What is needed: In the data below, find each line carrying the string "sink" and copy it out.

--- Material to process ---

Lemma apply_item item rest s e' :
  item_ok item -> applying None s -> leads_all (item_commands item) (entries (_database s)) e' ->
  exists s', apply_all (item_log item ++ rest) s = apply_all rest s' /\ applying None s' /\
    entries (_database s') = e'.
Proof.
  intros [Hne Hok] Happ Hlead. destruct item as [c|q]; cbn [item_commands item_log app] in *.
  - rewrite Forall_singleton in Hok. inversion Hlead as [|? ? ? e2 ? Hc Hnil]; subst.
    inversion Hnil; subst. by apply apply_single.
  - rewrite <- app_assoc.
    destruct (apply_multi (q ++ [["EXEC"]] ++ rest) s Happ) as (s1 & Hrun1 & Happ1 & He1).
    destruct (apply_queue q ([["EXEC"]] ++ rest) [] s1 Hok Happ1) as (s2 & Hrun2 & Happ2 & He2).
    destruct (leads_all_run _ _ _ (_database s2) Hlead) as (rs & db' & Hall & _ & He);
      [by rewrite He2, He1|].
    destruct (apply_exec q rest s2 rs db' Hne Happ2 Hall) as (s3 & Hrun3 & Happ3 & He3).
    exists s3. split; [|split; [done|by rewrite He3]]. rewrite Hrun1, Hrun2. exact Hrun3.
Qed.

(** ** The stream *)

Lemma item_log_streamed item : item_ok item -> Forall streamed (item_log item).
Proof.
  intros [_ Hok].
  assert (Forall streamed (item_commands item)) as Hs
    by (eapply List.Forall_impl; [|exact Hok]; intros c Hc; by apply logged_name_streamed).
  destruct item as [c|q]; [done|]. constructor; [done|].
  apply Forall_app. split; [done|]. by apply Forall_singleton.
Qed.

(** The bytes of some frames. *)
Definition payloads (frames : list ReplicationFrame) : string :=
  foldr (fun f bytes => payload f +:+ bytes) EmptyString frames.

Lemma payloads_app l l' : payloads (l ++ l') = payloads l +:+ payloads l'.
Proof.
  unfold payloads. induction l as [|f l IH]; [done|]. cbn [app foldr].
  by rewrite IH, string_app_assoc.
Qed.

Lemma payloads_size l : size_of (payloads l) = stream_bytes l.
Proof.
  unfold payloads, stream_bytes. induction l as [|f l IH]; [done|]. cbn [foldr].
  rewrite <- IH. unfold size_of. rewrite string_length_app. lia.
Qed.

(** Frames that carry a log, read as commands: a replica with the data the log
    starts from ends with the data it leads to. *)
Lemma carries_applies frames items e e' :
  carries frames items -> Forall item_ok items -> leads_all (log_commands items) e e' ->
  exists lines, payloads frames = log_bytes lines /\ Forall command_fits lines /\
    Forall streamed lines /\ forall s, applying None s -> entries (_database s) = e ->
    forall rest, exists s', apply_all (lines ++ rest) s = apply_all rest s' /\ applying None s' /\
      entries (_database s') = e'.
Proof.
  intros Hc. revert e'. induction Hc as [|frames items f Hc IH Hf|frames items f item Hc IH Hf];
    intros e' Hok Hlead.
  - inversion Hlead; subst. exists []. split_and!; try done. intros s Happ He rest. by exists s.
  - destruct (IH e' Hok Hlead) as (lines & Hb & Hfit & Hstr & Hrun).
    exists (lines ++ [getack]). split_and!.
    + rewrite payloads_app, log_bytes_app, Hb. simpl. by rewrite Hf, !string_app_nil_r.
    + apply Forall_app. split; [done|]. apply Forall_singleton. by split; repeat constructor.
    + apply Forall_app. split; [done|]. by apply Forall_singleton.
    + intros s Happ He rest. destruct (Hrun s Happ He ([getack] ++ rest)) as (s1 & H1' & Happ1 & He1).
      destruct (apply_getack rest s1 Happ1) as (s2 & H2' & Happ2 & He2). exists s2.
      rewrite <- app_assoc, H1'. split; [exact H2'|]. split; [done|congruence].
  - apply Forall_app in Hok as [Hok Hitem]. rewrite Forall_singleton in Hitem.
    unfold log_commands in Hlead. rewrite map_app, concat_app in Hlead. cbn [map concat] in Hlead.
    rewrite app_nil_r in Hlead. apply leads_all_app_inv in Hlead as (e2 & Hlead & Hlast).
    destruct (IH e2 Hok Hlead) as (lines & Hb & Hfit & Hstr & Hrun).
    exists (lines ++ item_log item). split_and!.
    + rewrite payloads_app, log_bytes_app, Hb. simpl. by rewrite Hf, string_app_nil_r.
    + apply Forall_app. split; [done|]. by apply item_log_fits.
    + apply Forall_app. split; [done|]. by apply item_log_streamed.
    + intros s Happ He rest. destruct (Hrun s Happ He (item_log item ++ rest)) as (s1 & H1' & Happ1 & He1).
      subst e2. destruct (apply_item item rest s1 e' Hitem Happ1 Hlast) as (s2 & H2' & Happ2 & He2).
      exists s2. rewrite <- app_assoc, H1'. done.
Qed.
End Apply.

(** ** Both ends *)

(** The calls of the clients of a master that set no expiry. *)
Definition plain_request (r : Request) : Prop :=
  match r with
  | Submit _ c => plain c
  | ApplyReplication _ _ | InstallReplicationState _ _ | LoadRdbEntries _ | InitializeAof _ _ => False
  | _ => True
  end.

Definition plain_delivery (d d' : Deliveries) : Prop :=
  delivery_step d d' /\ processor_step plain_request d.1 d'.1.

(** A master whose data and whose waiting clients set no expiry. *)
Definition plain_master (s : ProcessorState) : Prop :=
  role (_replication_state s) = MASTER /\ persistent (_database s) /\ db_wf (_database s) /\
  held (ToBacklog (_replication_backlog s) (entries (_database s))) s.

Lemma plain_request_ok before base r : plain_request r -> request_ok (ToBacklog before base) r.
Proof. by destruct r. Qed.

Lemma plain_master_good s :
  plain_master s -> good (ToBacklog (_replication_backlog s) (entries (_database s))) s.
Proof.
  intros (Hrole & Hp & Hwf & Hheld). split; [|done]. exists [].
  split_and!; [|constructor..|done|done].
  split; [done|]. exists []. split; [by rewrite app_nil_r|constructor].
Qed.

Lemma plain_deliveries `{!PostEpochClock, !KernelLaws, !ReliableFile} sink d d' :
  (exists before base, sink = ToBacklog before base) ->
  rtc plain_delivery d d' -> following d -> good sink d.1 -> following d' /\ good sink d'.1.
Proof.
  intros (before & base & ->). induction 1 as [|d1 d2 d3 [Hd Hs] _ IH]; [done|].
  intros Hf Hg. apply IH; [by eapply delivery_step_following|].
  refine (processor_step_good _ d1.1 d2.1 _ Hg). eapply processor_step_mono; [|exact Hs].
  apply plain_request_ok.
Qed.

---

Task result:
Lemma plain_deliveries `{!PostEpochClock, !KernelLaws, !ReliableFile} sink d d' :
  (exists before base, sink = ToBacklog before base) ->
  rtc plain_delivery d d' -> following d -> good sink d.1 -> following d' /\ good sink d'.1.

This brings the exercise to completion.